Musical theatre roles performed include Jellylorum in Cats, Rapunzel in Into the Woods, Sophie in Mamma Mia and Sandy in Grease.

New Zealand events performed at include Coca-Cola Christmas in the Park, the APRA Awards and Cruise for a Cause on Milford Sound.

She has performed sell-out nights of her own shows Sophie Goes to Broadway and Sophie Morris on Stage. She released her debut album Sophie Morris – Songs from the Stage in 2018.

Morris performed Christmas carols for passengers on an Air New Zealand flight on Christmas Day in 2015 when returning to Dunedin to see her family.

Morris presents as a newsreader, host, guest lecturer, guest speaker and narrator. She was a regular newsreader on Channel 39 and is often invited to speak about her career, the performance industry and provide advice and motivation.

During the COVID-19 pandemic in New Zealand, Morris created a show "Sophie Morris – Songs and Stories from the Stage" which was broadcast in a live stream from her living room. The show shared stories and music from her adventures as a performer. Proceeds of the performance went to Pet Refuge, a New Zealand charity.

== National Anthems ==
Morris has performed for many sporting events including the T20 Black Clash (with past and present members of the All Blacks and Black Caps), the Joseph Parker v Andy Ruiz WBO World Heavyweight Championship Title Fight, The Oceania Cup (Great Britain Rugby League Lions v Kiwis), the Rugby League Four Nations and the Bledisloe Cup.

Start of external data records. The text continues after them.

Lemma synced_write_state sm u last e h s : synced sm u last e -> is_Some (sm !! h) ->
  synced sm u last (write_state e h s).
Proof.
  destruct e as [[m o] t]. intros [] Hh. unfold write_state. rewrite Write_idle by done.
  cbn [evo_db pdb obfuscate_key]. pose proof Hh as [s0 Hs0]. destruct (sy_states0 h s0 Hs0) as [V _].
  split; auto.
  - apply typed_prefix_insert; [done|apply state_key_bytes|]. eauto.
  - intros h' Hh' [v Hv]. unfold stored in Hv. cbn [evo_db pdb] in Hv.
    apply lookup_insert_Some in Hv as [[He _]|[_ Hv]]; [|apply sy_known0; eauto].
    apply c_hash_key_inj in He as <-; auto.
  - intros k es Hr. apply (sy_stored_undo0 k). rewrite <- Hr. apply stored_undo_frame.
    rewrite lookup_insert_ne; [done|]. apply state_undo_other.
Qed.

(** Keys of other kinds are never penalty keys. *)
Lemma synced_write_other {K V} (CK : Codec K) (CV : Codec V) sm u last e k v :
  synced sm u last e -> all_bytes (ser CK k) = true ->
  (forall z, ser CK k <> ser c_str DB_POSE_STATE ++ z) ->
  (forall k' es, stored_undo (Write CK CV e k v) k' = Some es -> valid_vec valid_undo es = true) ->
  synced sm u last (Write CK CV e k v).
Proof.
  destruct e as [[m o] t]. intros [] Hb Hn Hu. rewrite Write_idle in * by done.
  cbn [evo_db pdb obfuscate_key] in *. split; auto.
  - apply typed_prefix_insert; [done..|]. intros z Hz. by destruct (Hn z).
  - intros h' Hh' [w Hv]. unfold stored in Hv. cbn [evo_db pdb] in Hv. rewrite lookup_insert_ne in Hv.
    + apply sy_known0; eauto.
    + apply Hn.
Qed.

Lemma synced_write_undo sm u last e k es : synced sm u last e -> valid_vec valid_undo es = true ->
  synced sm u last (Write c_height_key (vec c_undo_entry) e (DB_POSE_UNDO, k) es).
Proof.
  intros S V. apply synced_write_other; [done|apply undo_key_bytes| |].
  { intros z Hz%(f_equal (take 7)). discriminate Hz. }
  intros k' es'. destruct e as [[m o] t], S. rewrite Write_idle by done.
  unfold stored_undo, Read, Db_Read. cbn [evo_db pdb obfuscate_key].
  destruct (decide (ser c_height_key (DB_POSE_UNDO, k) = ser c_height_key (DB_POSE_UNDO, k'))) as [E|E].
  - rewrite <- E, lookup_insert_eq. cbn [mbind option_bind].
    pose proof (decode_value_ser (vec c_undo_entry) (valid_vec valid_undo)
      (MkDB (<[ser c_height_key (DB_POSE_UNDO, k) := Xor o (ser (vec c_undo_entry) es)]> m) o) es V) as D.
    cbn [obfuscate_key] in D. rewrite D. by intros [= <-].
  - rewrite lookup_insert_ne by done. apply (sy_stored_undo0 k').
Qed.

Lemma synced_erase_undo sm u last e k : synced sm u last e ->
  synced sm u last (Erase c_height_key e (DB_POSE_UNDO, k)).
Proof.
  destruct e as [[m o] t]. intros []. rewrite Erase_idle by done. cbn [evo_db pdb obfuscate_key]. split; auto.
  - by apply typed_prefix_delete.
  - intros h' Hh' [v Hv]. unfold stored in Hv. cbn [evo_db pdb] in Hv.
    apply lookup_delete_Some in Hv as [_ Hv]. apply sy_known0; eauto.
  - intros k' es. unfold stored_undo, Read, Db_Read. cbn [evo_db pdb].
    destruct (decide (ser c_height_key (DB_POSE_UNDO, k) = ser c_height_key (DB_POSE_UNDO, k'))) as [E|E].
    + by rewrite E, lookup_delete_eq.
    + rewrite lookup_delete_ne by done. apply (sy_stored_undo0 k').
Qed.

Lemma synced_write_height sm u last e v : synced sm u last e -> 
  synced sm u last (Write c_str i32 e DB_POSE_HEIGHT v).
Proof.
  intros S. apply synced_write_other; [done|reflexivity| |].
  { intros z Hz%(f_equal (take 7)). discriminate Hz. }
  intros k' es'. destruct e as [[m o] t], S. rewrite Write_idle by done. intros Hr.
  apply (sy_stored_undo0 k'). rewrite <- Hr. apply stored_undo_frame.
  cbn [evo_db pdb]. rewrite lookup_insert_ne; [done|]. apply height_undo_other.
Qed.

(** *** Every operation keeps memory and database in step *)

Lemma synced_evict fuel sm u last e : synced sm u last e ->
  synced sm (evict_undo fuel u e).1 last (evict_undo fuel u e).2.
Proof.
  revert u e. induction fuel as [|fuel IH]; intros u e S; [done|]. cbn [evict_undo].
  case_match; [|done]. destruct (oldest u) as [k|]; [|done].
  apply IH, synced_undo_delete, synced_erase_undo, S.
Qed.

Lemma state_at_valid m e h : pose_synced m e -> valid_pose_state (state_at m h) = true.
Proof.
  intros S. unfold state_at. destruct (stateMap m !! h) as [s|] eqn:E; [|reflexivity].
  by apply (sy_states _ _ _ _ S h s).
Qed.

Lemma wraps_in_s x : in_s 32 (wraps 32 x) = true.
Proof. unfold in_s, wraps. pose proof (Z.mod_pos_bound (x + 2 ^ (32 - 1)) (2 ^ 32)). lia. Qed.

Lemma synced_PrepareUndo m e k ids : pose_synced m e -> in_s 32 k = true ->
  Forall (fun h => in_u 256 h = true) ids -> Z.of_nat (length ids) <= MAX_SIZE ->
  pose_synced (PrepareUndo m e k ids).1 (PrepareUndo m e k ids).2.
Proof.
  intros S Hk Hids Hlen. unfold PrepareUndo.
  set (es := make_undo m k <$> ids).
  assert (valid_vec valid_undo es = true) as V.
  { unfold valid_vec, es. rewrite length_fmap. apply andb_true_iff. split; [lia|].
    apply forallb_forall. intros u (h & -> & Hh)%list_elem_of_In%list_elem_of_fmap.
    rewrite Forall_forall in Hids. unfold valid_undo. cbn.
    by rewrite (Hids h Hh), (state_at_valid m e), Hk. }
  set (e1 := Write c_height_key (vec c_undo_entry) e (DB_POSE_UNDO, k) es).
  pose proof (synced_evict (size (<[k := es]> (undoEntries m))) (stateMap m) (<[k := es]> (undoEntries m))
    (lastProcessedHeight m) e1 (synced_undo _ _ _ _ k es (synced_write_undo _ _ _ _ k es S V) V)) as R.
  destruct (evict_undo _ _ e1) as [u e2]. exact R.
Qed.

Lemma synced_IncrementPenalty m e h a : pose_synced m e -> in_u 256 h = true ->
  pose_synced (IncrementPenalty m h a) e.
Proof.
  intros S Hh. unfold IncrementPenalty. case_match; [done|]. apply synced_insert; [done..|].
  pose proof (state_at_valid m e h S) as V. unfold valid_pose_state in *. cbn.
  rewrite wraps_in_s. lia.
Qed.

Lemma synced_DecrementPenalty m e h a : pose_synced m e ->
  pose_synced (DecrementPenalty m e h a).1 (DecrementPenalty m e h a).2.
Proof.
  intros S. unfold DecrementPenalty. destruct (a <=? 0) eqn:Ha; [done|].
  destruct (stateMap m !! h) as [s|] eqn:E; [|done].
  destruct (sy_states _ _ _ _ S h s E) as [Hh Hs].
  case_match; [by apply synced_erase|]. apply synced_insert; [done..|].
  unfold valid_pose_state, in_s in *. cbn. lia.
Qed.

Lemma synced_ResetPenalty m e h : pose_synced m e ->
  pose_synced (ResetPenalty m e h).1 (ResetPenalty m e h).2.
Proof.
  intros S. unfold ResetPenalty. destruct (stateMap m !! h) as [s|] eqn:E; [|done].
  apply synced_erase; [done|]. by apply (sy_states _ _ _ _ S h s).
Qed.

Lemma synced_RecordMissedSession cp m e h : pose_synced m e -> in_u 256 h = true ->
  pose_synced (RecordMissedSession cp m h) e.
Proof.
  intros S Hh. pose proof (state_at_valid m e h S) as V. pose proof (sy_last _ _ _ _ S) as L.
  unfold RecordMissedSession. case_decide; (apply synced_insert; [done..|]);
    unfold valid_pose_state in *; cbn; rewrite !wraps_in_s, L; lia.
Qed.

Lemma synced_RecordParticipation m e h : pose_synced m e ->
  pose_synced (RecordParticipation m e h).1 (RecordParticipation m e h).2.
Proof.
  intros S. pose proof (sy_last _ _ _ _ S) as L. unfold RecordParticipation.
  destruct (stateMap m !! h) as [s|] eqn:E; [|done].
  destruct (sy_states _ _ _ _ S h s E) as [Hh Hs].
  repeat case_match; [by apply synced_erase| |]; (apply synced_insert; [done..|]);
    unfold valid_pose_state, in_s in *; cbn in *; lia.
Qed.

Lemma synced_session cp m e ps ms k : pose_synced m e -> in_s 32 k = true ->
  Forall (fun h => in_u 256 h = true) ms -> Z.of_nat (length ms) <= MAX_SIZE ->
  pose_synced (ProcessQuorumSession cp m e ps ms k).1 (ProcessQuorumSession cp m e ps ms k).2.
Proof.
  intros S Hk Hms Hlen. unfold ProcessQuorumSession.
  pose proof (synced_PrepareUndo m e k ms S Hk Hms Hlen) as S1.
  destruct (PrepareUndo m e k ms) as [m1 e1]. cbn [fst snd] in S1.
  match goal with |- context [foldl _ (?a, e1) ms] =>
    assert (pose_synced a e1) as S2 by (by apply (synced_last _ _ (lastProcessedHeight m1)));
    generalize dependent a end.
  clear S S1 m e Hlen. intros m2. revert m2 e1. induction Hms as [|h ms Hh Hms IH]; intros m e S; [done|].
  cbn [foldl]. unfold session_step at 2 4. case_decide.
  - pose proof (synced_RecordParticipation m e h S) as R. destruct (RecordParticipation m e h). by apply IH.
  - by apply IH, synced_RecordMissedSession.
Qed.

Lemma synced_restore es : forall sm u last e, synced sm u last e -> valid_vec valid_undo es = true ->
  synced (foldl restore_entry (sm, e) es).1 u last (foldl restore_entry (sm, e) es).2.
Proof.
  intros sm u last e S [_ V]%andb_true_iff. revert sm e S. induction es as [|x es IH]; intros sm e S; [done|].
  cbn in V. apply andb_true_iff in V as [Vx V]. unfold valid_undo in Vx.
  apply andb_true_iff in Vx as [[Vh Vs]%andb_true_iff _].
  cbn [foldl]. unfold restore_entry at 2 4. case_match; apply IH; try done.
  - by apply synced_erase.
  - apply synced_write_state; [by apply synced_insert|]. rewrite lookup_insert_eq. eauto.
Qed.

Lemma synced_UndoBlock m e k : pose_synced m e -> in_s 32 (k - 1) = true ->
  pose_synced (UndoBlock m e k).1.2 (UndoBlock m e k).2.
Proof.
  intros S Hk. unfold UndoBlock. set (found := match undoEntries m !! k with Some _ => _ | None => _ end).
  destruct found as [es|] eqn:F; [|done].
  assert (valid_vec valid_undo es = true) as V.
  { unfold found in F. destruct (undoEntries m !! k) as [es'|] eqn:E.
    - injection F as <-. by apply (sy_undo _ _ _ _ S k).
    - by apply (sy_stored_undo _ _ _ _ S k). }
  pose proof (synced_restore es _ _ _ _ S V) as S1.
  destruct (foldl restore_entry (stateMap m, e) es) as [sm e1]. cbn [fst snd] in S1.
  apply (synced_erase_undo _ _ _ _ k) in S1. apply (synced_undo_delete _ _ _ _ k) in S1.
  destruct (lastProcessedHeight m =? k); cbn [fst snd]; [|exact S1].
  apply synced_write_height. by eapply synced_last.
Qed.

Lemma synced_Flush m e : pose_synced m e -> pose_synced (Flush m e).1 (Flush m e).2.
Proof.
  intros S. unfold Flush. destruct (fDirty m); [|done]. cbn [negb fst snd].
  apply synced_write_height. unfold pose_synced. cbn [set_states stateMap undoEntries lastProcessedHeight].
  assert (forall p, p ∈ map_entries (stateMap m) -> is_Some (stateMap m !! p.1)) as Hin.
  { intros [h s] Hp%elem_of_map_entries. cbn. eauto. }
  revert e S Hin. induction (map_entries (stateMap m)) as [|p es IH]; intros e S Hin; [done|].
  cbn [foldl]. apply IH; [|set_solver]. apply synced_write_state; [done|]. apply Hin. left.
Qed.
(** [while (mnListsCache.size() > MAX_CACHE_SIZE)]: each iteration removes an
    entry or stops, so the size of the cache is enough fuel. *)
Fixpoint evict (fuel : nat) (c : gmap uint256 CDeterministicMNList) : gmap uint256 CDeterministicMNList :=
  match fuel with
  | O => c
  | S fuel' =>
    if (MAX_CACHE_SIZE <? size c)%nat then
      match lowest c with Some (k, _) => evict fuel' (delete k c) | None => c end
    else c
  end.
Definition CleanupCache (w : world) : world := set_cache w (evict (size w.(mnListsCache)) w.(mnListsCache)).

(** ** Processing a block *)

(** Why a run stops without a result: a failed assertion, or the fuel of the model. *)
Inductive stop := AssertFailed | OutOfFuel.

Definition assert (b : bool) : result stop unit := require b AssertFailed.
Definition get_or_assert {A} (o : option A) : result stop A :=
  match o with Some a => Ok a | None => Err AssertFailed end.

Section Manager.
Context `{HH : Hash256}.
Context (cp : Params).
(** [pcoinsTip->AccessCoin] and [ReadBlockFromDisk]. *)
Context (coins : COutPoint -> Coin) (ReadBlockFromDisk : CBlockIndex -> option (list CTransaction)).

(** *** Special transactions *)

Definition updated_service (s : CDeterministicMNState) (q : CProUpServTx) (height : Z) : CDeterministicMNState :=
  MkState s.(nRegisteredHeight) s.(nLastPaidHeight) s.(nPoSePenalty) s.(nPoSeRevivedHeight) s.(nPoSeBanHeight)
    s.(nRevocationReason) s.(nTier) height s.(nLastRegistrarUpdateHeight) s.(keyIDOwner)
    s.(vchOperatorPubKey) s.(keyIDVoting) q.(us_addr) s.(scriptPayout)
    (if bytes_eq q.(us_scriptOperatorPayout) [] then s.(scriptOperatorPayout) else q.(us_scriptOperatorPayout)).

Definition updated_registrar (s : CDeterministicMNState) (q : CProUpRegTx) (height : Z) : CDeterministicMNState :=
  let reset := negb (bytes_eq q.(ur_vchOperatorPubKey) s.(vchOperatorPubKey)) && (s.(nRevocationReason) =? 0) in
  MkState s.(nRegisteredHeight) s.(nLastPaidHeight)
    (if reset then 0 else s.(nPoSePenalty))
    (if reset then height else s.(nPoSeRevivedHeight))
    (if reset then -1 else s.(nPoSeBanHeight))
    s.(nRevocationReason) s.(nTier) s.(nLastServiceUpdateHeight) height s.(keyIDOwner)
    (if bytes_eq q.(ur_vchOperatorPubKey) [] then s.(vchOperatorPubKey) else q.(ur_vchOperatorPubKey))
    (if q.(ur_keyIDVoting) =? 0 then s.(keyIDVoting) else q.(ur_keyIDVoting))
    s.(mn_addr)
    (if bytes_eq q.(ur_scriptPayout) [] then s.(scriptPayout) else q.(ur_scriptPayout)) s.(scriptOperatorPayout).

Definition bad_payload : reject := DoS 100 REJECT_INVALID "bad-protx-payload".
Definition bad_hash : reject := DoS 100 REJECT_INVALID "bad-protx-hash".

(** The update of the masternode a payload names. *)
Definition update_named (l : CDeterministicMNList) (id : uint256) (f : CDeterministicMNState -> CDeterministicMNState)
  : result reject CDeterministicMNList :=
  mn ← get (GetMN l id) bad_hash;
  Ok (UpdateMN l id (f mn.(mn_state))).

(** One iteration of the loop over special transactions. *)
Definition apply_special (height : Z) (l : CDeterministicMNList) (tx : CTransaction) : result reject CDeterministicMNList :=
  if negb (IsTxTypeSpecial tx) then Ok l
  else match GetTxType tx with
  | TRANSACTION_PROVIDER_REGISTER =>
    q ← get (GetTxPayload c_proreg tx) bad_payload;
    Ok (AddMN l (registered_mn cp (Some coins) tx q height l.(nTotalRegisteredCount)))
  | TRANSACTION_PROVIDER_UPDATE_SERVICE =>
    q ← get (GetTxPayload c_upserv tx) bad_payload;
    update_named l q.(us_proTxHash) (fun s => updated_service s q height)
  | TRANSACTION_PROVIDER_UPDATE_REGISTRAR =>
    q ← get (GetTxPayload c_upreg tx) bad_payload;
    update_named l q.(ur_proTxHash) (fun s => updated_registrar s q height)
  | TRANSACTION_PROVIDER_UPDATE_REVOKE =>
    q ← get (GetTxPayload c_uprev tx) bad_payload;
    update_named l q.(rv_proTxHash) (fun s => intra_revoke s q height)
  | _ => Ok l
  end.

(** *** Passes over the whole list *)

(** The outpoints a block spends, but for coinbases. *)
Definition spent_outpoints (vtx : list CTransaction) : list COutPoint :=
  mjoin ((fun tx => prevout <$> tx.(vin)) <$> filter (fun tx => IsCoinBase tx = false) vtx).
Definition collateral_spent (l : CDeterministicMNList) (vtx : list CTransaction) : list uint256 :=
  omap (fun o => proTxHash <$> GetMNByCollateral l o) (spent_outpoints vtx).
Definition remove_spent (vtx : list CTransaction) (l : CDeterministicMNList) : CDeterministicMNList :=
  BatchRemoveMNs l (collateral_spent l vtx).

Definition tier_mismatches (height : Z) (l : CDeterministicMNList) : list uint256 :=
  fst <$> filter (fun p =>
    let c := coins p.2.(collateralOutpoint) in
    let expectedTier := GetMasternodeTier cp c.(out).(nValue) height in
    negb (IsSpent c) && ((expectedTier =? 0) || negb (expectedTier =? p.2.(mn_state).(nTier))) = true)
    (map_entries l.(mnMap)).

Definition paid_state (s : CDeterministicMNState) (height : Z) : CDeterministicMNState :=
  MkState s.(nRegisteredHeight) height s.(nPoSePenalty) s.(nPoSeRevivedHeight) s.(nPoSeBanHeight)
    s.(nRevocationReason) s.(nTier) s.(nLastServiceUpdateHeight) s.(nLastRegistrarUpdateHeight) s.(keyIDOwner)
    s.(vchOperatorPubKey) s.(keyIDVoting) s.(mn_addr) s.(scriptPayout) s.(scriptOperatorPayout).

(** [nLastPaidHeight] of the payee of the previous list. *)
Definition pay (pindex : CBlockIndex) (prevList l : CDeterministicMNList) : result stop CDeterministicMNList :=
  match pindex.(pprev) with
  | Some prev =>
    if 0 <? GetValidMNsCount prevList then
      _ ← assert (prev.(bi_hash) =? prevList.(blockHash));
      Ok match GetMNPayee cp prevList prev.(bi_hash) pindex.(bi_height) with
         | Some payee =>
           match GetMN l payee.(proTxHash) with
           | Some paidMN => UpdateMN l payee.(proTxHash) (paid_state paidMN.(mn_state) pindex.(bi_height))
           | None => l
           end
         | None => l
         end
    else Ok l
  | None => Ok l
  end.

(** Banned, not revoked, and banned long enough. *)
Definition due (height : Z) (s : CDeterministicMNState) : bool :=
  IsBanned s && (s.(nRevocationReason) =? 0) && (cp.(nPoSeRevivalHeight) <=? height - s.(nPoSeBanHeight)).
Definition due_ids (height : Z) (l : CDeterministicMNList) : list uint256 :=
  fst <$> filter (fun p => due height p.2.(mn_state) = true) (map_entries l.(mnMap)).

(** Undo data and punishment, when there is a PoSe manager. *)
Definition punish (height : Z) (l : CDeterministicMNList) (p : option CPoSeManager) (e : CEvoDB)
  : CDeterministicMNList * option CPoSeManager * CEvoDB :=
  match p with
  | None => (l, None, e)
  | Some m =>
    let affectedMNs := (fst <$> GetAllPenalties m) ++ due_ids height l in
    let '(m, e) := match affectedMNs with [] => (m, e) | _ => PrepareUndo m e height affectedMNs end in
    (CheckAndPunish m l height cp.(nPoSePenaltyIncrement) cp.(nPoSeBanThreshold), Some m, e)
  end.

Definition revived_state (s : CDeterministicMNState) (height : Z) : CDeterministicMNState :=
  MkState s.(nRegisteredHeight) height 0 height (-1)
    s.(nRevocationReason) s.(nTier) s.(nLastServiceUpdateHeight) s.(nLastRegistrarUpdateHeight) s.(keyIDOwner)
    s.(vchOperatorPubKey) s.(keyIDVoting) s.(mn_addr) s.(scriptPayout) s.(scriptOperatorPayout).
Definition revive_one (height : Z) (acc : CDeterministicMNList * option CPoSeManager * CEvoDB) (id : uint256)
  : CDeterministicMNList * option CPoSeManager * CEvoDB :=
  let '(l, p, e) := acc in
  match GetMN l id with
  | None => acc
  | Some mn =>
    let l := UpdateMN l id (revived_state mn.(mn_state) height) in
    match p with
    | None => (l, None, e)
    | Some m => let '(m, e) := ResetPenalty m e id in (l, Some m, e)
    end
  end.
Definition revive (height : Z) (l : CDeterministicMNList) (p : option CPoSeManager) (e : CEvoDB)
  : CDeterministicMNList * option CPoSeManager * CEvoDB :=
  foldl (revive_one height) (l, p, e) (due_ids height l).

During the COVID-19 lockdown in New Zealand, Morris performed the Australian and New Zealand national anthems for television broadcast on ANZAC Day for viewers to sing along with at home in an ANZAC Day Tribute.

Morris sang the Australian national anthem before the 2026 A-League Men Grand Final at Go Media Stadium, Auckland.

== Screen work ==
Morris played the role of Kaz McCarthy on New Zealand soap TV show Shortland Street in 2022.

== MC ==
Morris was involved with the 2023 FIFA Women's World Cup as a master of ceremonies.

She is a radio host on More FM Rodney.